The bankruptcy also had the effect of creating a market of skilled health care workers who suddenly found themselves out of jobs. Peterson said KVH had a strong presence at a job fair in Yakima that attracted many of those workers. With the additional volume placed on VM Memorial due to the fallout, Peterson said she expects a large number of those employees to migrate to that hospital due to their close proximity to Astria.

“We did pick up some highly-skilled employees on the clinical side,” she said. “We had nurses who have worked here previously who came back to work for us. We were able to pick up some people to increase the bench strength of some of our ancillary services. You don’t like to feel predatory in a situation like that, but KVH is a great alternative for people who like a smaller environment and people who are looking for a place to land.”

Two of the areas that are in high demand for positions at KVH were the ear, nose and throat and urology specialists. Peterson said positions have been filled in the ENT sector, and she is confident that they will be able to fill the need for urology.

“We hope to work with VM Memorial on infusion services,” she said. “We have a lot of cancer patients and patients who get regular infusion services, and that’s a place where it’s absolutely in the patient’s best interest to receive that care in their community so they’re not having to drive. Right out of the gate, these are specialties where we were already recruiting and already had on the radar, but this certainly created an opportunity for us to start searching around in that market for people who might be able to fill those spots.”

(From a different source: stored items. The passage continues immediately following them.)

Lemma Range_blocks t from to callback stopAtNil key fuel s w v x l :
  iterates (shelf_tx t) s w v → sorted v →
  items_range (Bytes from) (Bytes to) (pairs t v) = x :: l →
  FromBytes from x.1 = (Some key, ENil) → Err (tx_ctx (shelf_tx t)) (tick (world s)) = ENil →
  0 < fuel → comes_to_iterate (shelf_tx t) callback →
  ∃ s', badgerShelf_Range fuel t from to callback stopAtNil s = (Blocked, s').
Proof.
  intros Hit Hs Hx Hk Hctx Hfuel Hcb.
  destruct (opened (shelf_tx t) s w v (name t ++ Bytes from) Hit)
    as (it & s2 & E & (lo & El & _) & Hv2 & Hd & Hw & Hrest).
  unfold badgerShelf_Range.
  rewrite (E _ (λ it, range_loop fuel t from (name t ++ Bytes to) callback stopAtNil it None)).
  unfold defer. pose proof (take_range_view (name t) (Bytes from) (Bytes to) v Hs) as HT.
  rewrite Hx in HT. destruct (items_from (name t ++ Bytes from) v) as [|y r] eqn:Ef; [done|].
  cbn in HT. destruct (HasPrefix y.1 (name t)) eqn:EP; [|done]. cbn [andb] in HT.
  destruct (bytes_ltb y.1 (name t ++ Bytes to)) eqn:EL; [|done]. injection HT as Hy _.
  destruct fuel as [|n]; [lia|].
  cbn [range_loop]. rewrite badger_read_bind, spec_Valid, Hrest, EP. cbn [negb].
  rewrite !badger_read_bind. destruct (spec_Item (db (back s2)) it y r Hrest) as [-> _].
  rewrite EL. cbn [negb].
  rewrite (bind_Return _ _ _ _ _ (ctx_Err_run _ s2)), Hw, Hctx. cbn [is_nil negb].
  set (s3 := mkSt _ _). rewrite !badger_read_bind.
  destruct (spec_Item (db (back s3)) it y r Hrest) as [-> Hval].
  destruct (FromBytes from y.1) as [ok ek].
  assert (EG : gap_found (W := W) stopAtNil None ok s3 = (Return false, s3))
    by (unfold gap_found; destruct stopAtNil; cbn; [by rewrite badger_read_bind|done]).
  rewrite (bind_Return _ _ _ _ _ EG).
  destruct (visit_blocks t it callback from key y s3
    (_ ← badger (it_Next it); range_loop n t from (name t ++ Bytes to) callback stopAtNil it
       ((λ key, (key, it_Item it (db (back s3)))) <$> ok))) as (s' & ->); [done| | |eauto].
  - rewrite <-Hk, <-Hy. done.
  - apply (comes_to_iterate_blocks (shelf_tx t)); [done|by exists lo].
Qed.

Peterson explained that Astria was much more than one hospital, having operated a network of primary and urgent care clinics, as well as home health and specialty clinics throughout the Yakima Valley. As KVH has worked on building out their primary care network in Kittitas County, Peterson said they have seen a number of patients primarily from the West Valley and Selah area utilizing KVH primary care services such as pediatrics, family medicine and women’s health.

“We have seen folks move this direction for primary care, because we some availability,” she said. “People get appointments fairly quickly and all of our practices are open to new patients.”

Despite KVH’s ability to take in some of the patients from Astria’s failed network, Peterson said the bankruptcy should be a wakeup call for all that hospitals are capable of closing.

“Our health care delivery system is fragile,” she said. “When rural communities and communities like Yakima have the burden of Medicare and Medicaid and the uninsured that we do, our elected (officials) need to listen to us when we talk about the consequences of underfunding healthcare in these communities.”